• **Aim of the task**
Give back only the lines in the records below from the one with "assert (Hadj : 0" to the one with "revert H. generalize pdf_init.", both inclusive, word for word.
##############################
Lemma process_pdf_skips_fullpage_tables_witness :
  let el : element := ("x", Some 1) in
  (0 < 2)%nat /\
  el ∈ process_pdf_document export_all every_table 2 table_stream ∅ true false /\
  exists p, el.2 = Some p /\ (p - 1 ∉ (∅ : gset Z)) /\
            forall item level,
              (item, level) ∈ table_stream ->
              fullpage_table export_all every_table item ->
              prov_page_no item <> p.
Proof.
  intros el.
  assert (H : el ∈ process_pdf_document export_all every_table 2 table_stream
                     ∅ true false) by (vm_compute; left).
  split; [lia|]. split; [exact H|].
  exact (process_pdf_skips_fullpage_tables export_all every_table 2 table_stream
           ∅ true el ltac:(lia) H).
Defined.

(** ** Items on ignored pages *)

Section Ignored.
Variable DEFAULT_EXPORT_LABELS : item_label -> bool.
Variable pages_to_ignore : gset Z.
Variable tables : bool.

Let process := process_item DEFAULT_EXPORT_LABELS pages_to_ignore tables.

Lemma process_item_same_outline st a b :
  same_outline a b ->
  (prov_page_no a.1 - 1 ∉ pages_to_ignore -> a = b) ->
  process st a = process st b.
Proof.
  destruct a as [ia la], b as [ib lb].
  intros (Hc & Hl & Hp & Hlevel) Heq. cbn [fst snd] in *. subst lb.
  destruct (decide (prov_page_no ia - 1 ∈ pages_to_ignore)) as [Hin|Hnin];
    [|now rewrite (Heq Hnin)].
  unfold process, process_item.
  assert (Hexit : exit_list (adjust_level st la) ia
                  = exit_list (adjust_level st la) ib).
  { unfold exit_list, isinstance. now rewrite Hc. }
  rewrite Hexit, <- Hl, <- Hp.
  destruct (negb _); [reflexivity|].
  now rewrite (bool_decide_eq_true_2 _ Hin).
Qed.

(** X15.  The text, the marker and the table of an item on an ignored page
    never reach the output: two streams that differ only in items on
    ignored pages, and agree on their class, label, page and level, give the
    same segments. *)
Theorem process_pdf_ignores_hidden_items items1 items2 :
  Forall2 (fun a b => same_outline a b /\
                      (prov_page_no a.1 - 1 ∉ pages_to_ignore -> a = b))
          items1 items2 ->
  process_pdf DEFAULT_EXPORT_LABELS items1 pages_to_ignore tables
  = process_pdf DEFAULT_EXPORT_LABELS items2 pages_to_ignore tables.
Proof.
  intros H. unfold process_pdf. f_equal. fold process.
  generalize pdf_init.
  induction H as [|a b l1 l2 [Hso Heq] _ IH]; intros st; [reflexivity|].
  cbn [fold_left]. rewrite (process_item_same_outline st a b Hso Heq).
  apply IH.
Qed.

(** ** Nesting level *)

Lemma process_item_level st il :
  0 <= list_nesting_level st -> 0 <= list_nesting_level (process st il).
Proof.
  intros Hst. destruct il as [item level]. unfold process, process_item.
  assert (Hadj : 0 <= list_nesting_level (adjust_level st level)).
  { unfold adjust_level. pdf_simpl. destruct (level <? previous_level st); lia. }
  assert (Hclose : forall s, list_nesting_level (close_list s) = list_nesting_level s).
  { intros s. unfold close_list. destruct (current_list s); [reflexivity|].
    now destruct (in_list s). }
  assert (Hexit : 0 <= list_nesting_level (exit_list (adjust_level st level) item)).
  { unfold exit_list. destruct (_ && _); [now rewrite Hclose|exact Hadj]. }
  destruct (negb _); [exact Hexit|].
  destruct (bool_decide _); [exact Hexit|].
  unfold dispatch, emit.
  repeat match goal with
         | |- context [if ?b then _ else _] => destruct b
         end; pdf_simpl; rewrite ?Hclose; lia.
Qed.

(** The nesting level of lists never becomes negative, however the levels
    of the items jump. *)
Lemma list_nesting_level_nonneg items :
  0 <= list_nesting_level (fold_left process items pdf_init).
Proof.
  assert (H : 0 <= list_nesting_level pdf_init) by (cbn; lia).
  revert H. generalize pdf_init.
  induction items as [|il items IH]; intros st Hst; [exact Hst|].
  cbn [fold_left]. now apply IH, process_item_level.
Qed.

End Ignored.

Lemma process_pdf_ignores_hidden_items_witness :
  let items1 := [(paragraph "x" 1, 1); (paragraph "secret" 2, 1)] in
  let items2 := [(paragraph "x" 1, 1); (paragraph "other" 2, 1)] in
  Forall2 (fun a b => same_outline a b /\
                      (prov_page_no a.1 - 1 ∉ ({[1]} : gset Z) -> a = b))
          items1 items2 /\
  process_pdf export_all items1 {[1]} false
  = process_pdf export_all items2 {[1]} false.
Proof.
  intros items1 items2.
  assert (H : Forall2 (fun a b => same_outline a b /\
                         (prov_page_no a.1 - 1 ∉ ({[1]} : gset Z) -> a = b))
                      items1 items2).
  { constructor; [split; [repeat split|reflexivity]|].
    constructor; [|constructor]. split; [repeat split|].
    intros Hnin. exfalso. apply Hnin. cbn. now apply elem_of_singleton. }
  split; [exact H|].
  exact (process_pdf_ignores_hidden_items export_all {[1]} false items1 items2 H).
Defined.

(** ** Streams without lists *)

Section NoLists.
Variable DEFAULT_EXPORT_LABELS : item_label -> bool.
Variable pages_to_ignore : gset Z.
Variable tables : bool.

Let process := process_item DEFAULT_EXPORT_LABELS pages_to_ignore tables.
Let contributes := contribution DEFAULT_EXPORT_LABELS pages_to_ignore tables.

Lemma isinstance_cons item c cs :
  isinstance item (c :: cs) = isinstance item [c] || isinstance item cs.
Proof. unfold isinstance. cbn [existsb]. now rewrite orb_false_r. Qed.

Lemma process_item_no_list st item level :
  isinstance item [ListItem; GroupItem] = false ->
  in_list st = false -> current_list st = [] ->
  in_list (process st (item, level)) = false /\
  current_list (process st (item, level)) = [] /\
  elements (process st (item, level))
  = elements st ++ option_list (contributes (item, level)).
Proof.
  intros Hc Hin Hcl.
  rewrite isinstance_cons in Hc. apply orb_false_iff in Hc as [Hli Hgr].
  unfold process, process_item, contributes, contribution. cbn [fst snd].
  assert (Hexit : exit_list (adjust_level st level) item = adjust_level st level).
  { unfold exit_list. cbn [adjust_level in_list]. rewrite Hin.
    now rewrite andb_false_r. }
  rewrite Hexit.
  assert (Hclose : close_list (adjust_level st level)
                   = {| list_nesting_level := list_nesting_level (adjust_level st level);
                        previous_level := level; in_list := false;
                        current_list := []; current_list_page := current_list_page st;
                        elements := elements st |}).
  { unfold close_list. cbn [adjust_level current_list]. now rewrite Hcl. }
  destruct (DEFAULT_EXPORT_LABELS (label item)); cbn [negb andb];
    [|pdf_simpl; now rewrite app_nil_r].
  destruct (bool_decide _); cbn [negb];
    [pdf_simpl; now rewrite app_nil_r|].
  unfold dispatch, emitted. rewrite Hli, Hgr, Hclose. cbn [andb].
  repeat match goal with
         | |- context [if ?b then _ else _] => destruct b
         end; unfold emit; pdf_simpl; cbn [option_list];
    rewrite ?app_nil_r; auto.
Qed.

(** X16.  In a stream without list items and groups every item contributes at
    most one segment, decided by the item alone, and the segments keep
    the order of the items. *)
Theorem process_pdf_without_lists items :
  Forall (fun il => isinstance il.1 [ListItem; GroupItem] = false) items ->
  process_pdf DEFAULT_EXPORT_LABELS items pages_to_ignore tables
  = omap contributes items.
Proof.
  intros Hall. unfold process_pdf. fold process.
  assert (Hgen : forall st,
             in_list st = false -> current_list st = [] ->
             final_flush (fold_left process items st)
             = elements st ++ omap contributes items).
  { induction Hall as [|[item level] items Hc _ IH]; intros st Hin Hcl.
    - cbn [fold_left omap list_omap]. unfold final_flush.
      now rewrite Hcl, app_nil_r.
    - cbn [fold_left]. cbn [fst] in Hc.
      destruct (process_item_no_list st item level Hc Hin Hcl) as (H1 & H2 & H3).
      rewrite (IH _ H1 H2), H3. cbn [omap list_omap].
      destruct (contributes (item, level)); cbn [option_list];
        now rewrite <- app_assoc. }
  now rewrite Hgen.
Qed.

End NoLists.

Lemma process_pdf_without_lists_witness :
  Forall (fun il => isinstance il.1 [ListItem; GroupItem] = false) table_stream /\
  process_pdf export_all table_stream {[0]} true
  = omap (contribution export_all {[0]} true) table_stream.
Proof.
  assert (H : Forall (fun il => isinstance il.1 [ListItem; GroupItem] = false)
                     table_stream) by (repeat constructor).
  split; [exact H|].
  exact (process_pdf_without_lists export_all {[0]} true table_stream H).
Defined.

(** ** List items reach the output *)

Import ChunkingNotions.

Lemma occurs_in_self t : occurs_in t t.
Proof. exists "", "". cbn. now rewrite str_app_nil_r. Qed.

Lemma occurs_in_join sep (ls : list string) l :
  l ∈ ls -> occurs_in l (join sep ls).
Proof.
  induction ls as [|x ls IH]; intros Hin; [now apply elem_of_nil in Hin|].
  apply elem_of_cons in Hin as [->|Hin].
  - destruct ls as [|y ls]; [apply occurs_in_self|].
    cbn [join]. now exists "", (sep +:+ join sep (y :: ls)).
  - destruct ls as [|y ls]; [now apply elem_of_nil in Hin|].
    destruct (IH Hin) as (pre & post & Heq).
    cbn [join] in *. rewrite Heq. exists (x +:+ sep +:+ pre), post.
    now rewrite !str_app_assoc.
Qed.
##############################
• **Final answer**
  assert (Hadj : 0 <= list_nesting_level (adjust_level st level)).
  { unfold adjust_level. pdf_simpl. destruct (level <? previous_level st); lia. }
  assert (Hclose : forall s, list_nesting_level (close_list s) = list_nesting_level s).
  { intros s. unfold close_list. destruct (current_list s); [reflexivity|].
    now destruct (in_list s). }
  assert (Hexit : 0 <= list_nesting_level (exit_list (adjust_level st level) item)).
  { unfold exit_list. destruct (_ && _); [now rewrite Hclose|exact Hadj]. }
  destruct (negb _); [exact Hexit|].
  destruct (bool_decide _); [exact Hexit|].
  unfold dispatch, emit.
  repeat match goal with
         | |- context [if ?b then _ else _] => destruct b
         end; pdf_simpl; rewrite ?Hclose; lia.
Qed.

(** The nesting level of lists never becomes negative, however the levels
    of the items jump. *)
Lemma list_nesting_level_nonneg items :
  0 <= list_nesting_level (fold_left process items pdf_init).
Proof.
  assert (H : 0 <= list_nesting_level pdf_init) by (cbn; lia).
  revert H. generalize pdf_init.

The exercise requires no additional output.